Schematic representation: LAT is internalized in early/recycling endosomes and traffics back to the immune synapse through a Rab6- and Syntaxin-16–dependent endosomes to Golgi–trans-Golgi retrograde pathway. LAT constitutively recycles from the plasma membrane to early/recycling endosomes. Our data suggest that vesicles from this compartment undergo a retrograde transport to the Golgi apparatus, which is increased upon TCR activation. Rab6 and Syntaxin-16, which play a key role in endosomes to Golgi–trans-Golgi retrograde pathway, are required for the resecretion of LAT containing vesicles to the immune synapse. Indeed, in the absence of these two molecules, LAT is not recruited to the immune synapse.

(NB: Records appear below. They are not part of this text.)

Lemma reconnect_mqtt_with_client c conn w :
  mqtt_client (session w) = Some c →
  res (reconnect_mqtt3 conn w) = res (init_mqtt3 conn (client_dropped c w)) ∧
  final (reconnect_mqtt3 conn w) = final (init_mqtt3 conn (client_dropped c w)).
Proof.
  intros Hc. unfold reconnect_mqtt. rewrite bind_read, Hc.
  unfold on_client, assign_mqtt_client.
  rewrite bind_assoc, bind_write. cbn [res final].
  rewrite bind_assoc, bind_write. cbn [res final].
  rewrite bind_write. by cbn [res final].
Qed.


Lemma clients_invariants_ext w w' :
  clients w' = clients w →
  mqtt_client (session w') = mqtt_client (session w) →
  one_loop w ∧ client_ready w → one_loop w' ∧ client_ready w'.
Proof.
  unfold one_loop, client_ready. intros -> ->. done.
Qed.

Lemma init_mqtt_keeps_clients_invariants conn w :
  mqtt_client (session w) = None → one_loop w →
  one_loop (final (init_mqtt3 conn w)) ∧ client_ready (final (init_mqtt3 conn w)).
Proof.
  intros Hnone Hone.
  destruct (init_mqtt_attempt MQTT_BROKER MQTT_PORT MQTT_USERNAME MQTT_PASSWORD
              w conn Hnone) as [_ Hrest].
  destruct the_client_fields as (Hloop & _).
  assert (Hold : ∀ i cl, clients w !! i = Some cl → loop_started cl = false).
  { intros i cl Hi. destruct (loop_started cl) eqn:Hl; [|done].
    specialize (Hone i cl Hi Hl). congruence. }
  destruct conn as [e|].
  - destruct Hrest as (Hs & Hc & _). unfold one_loop, client_ready.
    rewrite Hs, Hc, Hnone. split; [|done].
    intros i cl Hi Hl. apply lookup_app_Some in Hi as [Hi|[_ Hi]].
    + rewrite (Hold _ _ Hi) in Hl. done.
    + apply list_lookup_singleton_Some in Hi as [_ <-]. congruence.
  - destruct (init_mqtt_success w Hnone) as (_ & Hm & Hc & Hready & _).
    split; [|done]. unfold one_loop. rewrite Hm, Hc.
    intros i cl Hi Hl. apply lookup_app_Some in Hi as [Hi|[Hge Hi]].
    + rewrite (Hold _ _ Hi) in Hl. done.
    + apply list_lookup_singleton_Some in Hi as [Hi _]. f_equal. lia.
Qed.

Lemma final_then_ret {A : Type} (m : M A) w :
  final ((do x <- m; ret tt)%py w) = final (m w).
Proof. rewrite bind_unfold. by destruct (res (m w)). Qed.

Lemma handle_keeps_clients_invariants ev w :
  one_loop w ∧ client_ready w →
  one_loop (final (handle3 ev w)) ∧ client_ready (final (handle3 ev w)).
Proof.
  intros [Hone Hready].
  destruct ev as [raw|client rc|client rc|conn|conn]; cbn [handle].
  - apply (clients_invariants_ext w); [| |done].
    + destruct (on_message_cases json_loads datetime_now raw w) as [_ H].
      cbv zeta in H. destruct (stored_object (json_loads raw)) as [obj|].
      * destruct H as (wm & obs & Hwm & _ & -> & _). apply Hwm.
      * apply H.
    + destruct (on_message_cases json_loads datetime_now raw w) as [_ H].
      cbv zeta in H. destruct (stored_object (json_loads raw)) as [obj|].
      * destruct H as (wm & obs & Hwm & _ & -> & _). apply Hwm.
      * apply H.
  - unfold on_connect. destruct (bool_decide (rc = 0)); [|done].
    unfold one_loop, client_ready. cbn. split.
    + intros i cl Hi Hl. destruct (decide (i = client)) as [->|Hne].
      * rewrite list_lookup_alter_eq in Hi.
        destruct (clients w !! client) as [cl0|] eqn:H0; [|done].
        injection Hi as <-. by apply (Hone client cl0).
      * rewrite list_lookup_alter_ne in Hi by done. by apply (Hone i cl).
    + intros c Hc. destruct (Hready c Hc) as (cl & Hcl & ? & ? & ? & ?).
      destruct (decide (c = client)) as [->|Hne].
      * exists (subscribe MQTT_TOPIC cl).
        by rewrite list_lookup_alter_eq, Hcl.
      * exists cl. by rewrite list_lookup_alter_ne.
  - done.
  - rewrite final_then_ret.
    destruct (mqtt_client (session w)) as [c|] eqn:Hc.
    + by rewrite (init_mqtt_stored c conn w Hc).
    + by apply init_mqtt_keeps_clients_invariants.
  - rewrite final_then_ret.
    destruct (mqtt_client (session w)) as [c|] eqn:Hc.
    + destruct (reconnect_mqtt_with_client c conn w Hc) as [_ ->].
      apply init_mqtt_keeps_clients_invariants; [done|].
      intros i cl Hi Hl. exfalso. cbn in Hi.
      destruct (decide (i = c)) as [->|Hne].
      * rewrite !list_lookup_alter_eq in Hi.
        destruct (clients w !! c); [|done]. injection Hi as <-. done.
      * rewrite !list_lookup_alter_ne in Hi by done.
        specialize (Hone i cl Hi Hl). congruence.
    + assert (Hr : final (reconnect_mqtt3 conn w) = final (init_mqtt3 conn w)).
      { unfold reconnect_mqtt. rewrite bind_read, Hc. by rewrite bind_ret. }
      rewrite Hr. by apply init_mqtt_keeps_clients_invariants.
Qed.

(** X14: one session with the broker at a time.  After any sequence of
    events from process start, at most one client has its network loop
    running, and it is the client that the session refers to; and the
    client that the session refers to always exists, with its three
    callbacks registered and its loop running.  A client whose attempt
    failed, or which the Reconnect button replaced, never runs. *)
Theorem one_running_client (evs : list event) :
  one_loop (run3 evs (initial_world datetime_now)) ∧
  client_ready (run3 evs (initial_world datetime_now)).
Proof.
  assert (Hgen : ∀ w, one_loop w ∧ client_ready w →
            one_loop (run3 evs w) ∧ client_ready (run3 evs w)).
  { induction evs as [|ev evs IH]; intros w Hw; [done|].
    cbn [run]. by apply IH, handle_keeps_clients_invariants. }
  apply Hgen. split.
  - intros i cl Hi. done.
  - intros c Hc. done.
Qed.


End Clients.

(** ** The configuration block *)

Section Config.
Variable int : string → option Z.

(** X16: complete secrets win.  When the secrets have an [mqtt] table
    with a broker and a port, the configuration is taken from it, the
    user name and the password being [""] when the table lacks them, and
    the environment is not looked at: not even an [MQTT_PORT] that is no
    number has any effect. *)
Theorem config_from_complete_secrets (s mqtt : pydict) (broker port : pyval)
    (environ : gmap string string) :
  s !! "mqtt" = Some (VDict mqtt) →
  mqtt !! "broker" = Some broker →
  mqtt !! "port" = Some port →
  load_config int (Some s) environ
  = Ok {| cfg_broker := broker; cfg_port := port;
          cfg_username := default (VStr "") (mqtt !! "username");
          cfg_password := default (VStr "") (mqtt !! "password") |}.
Proof.
  intros Hs Hb Hp. unfold load_config, config_from_secrets, st_secrets.
  cbn [Py.getitem]. rewrite Hs. cbn [rbind Py.getitem].
  rewrite Hb, Hp. cbn [rbind]. by rewrite !get_dict.
Qed.

Lemma config_from_secrets_incomplete secrets :
  secrets_complete secrets = false →
  ∃ e, config_from_secrets secrets = Raise e.
Proof.
  unfold secrets_complete, config_from_secrets, st_secrets.
  destruct secrets as [s|]; [|by eexists].
  cbn [Py.getitem].
  destruct (s !! "mqtt") as [[| | | | | |mqtt|]|]; try by eexists.
  cbn [rbind Py.getitem].
  destruct (mqtt !! "broker") as [b|]; [|by eexists].
  destruct (mqtt !! "port") as [p|]; [|by eexists].
  by rewrite !bool_decide_true by eauto.
Qed.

We propose that this retrograde pathway allows the recycling pool of LAT to meet the VAMP7 vesicular SNARE present in the Golgi–trans-Golgi membranes, which is necessary for the polarized transport of LAT to the TCR activation site. This polarized secretion of LAT and perhaps of other molecules controlled by the endosomes to Golgi–trans-Golgi retrograde route plays a key role in T cell activation as shown by the defective TCR stimulation of T lymphocytes lacking Rab6 and Syntaxin-16.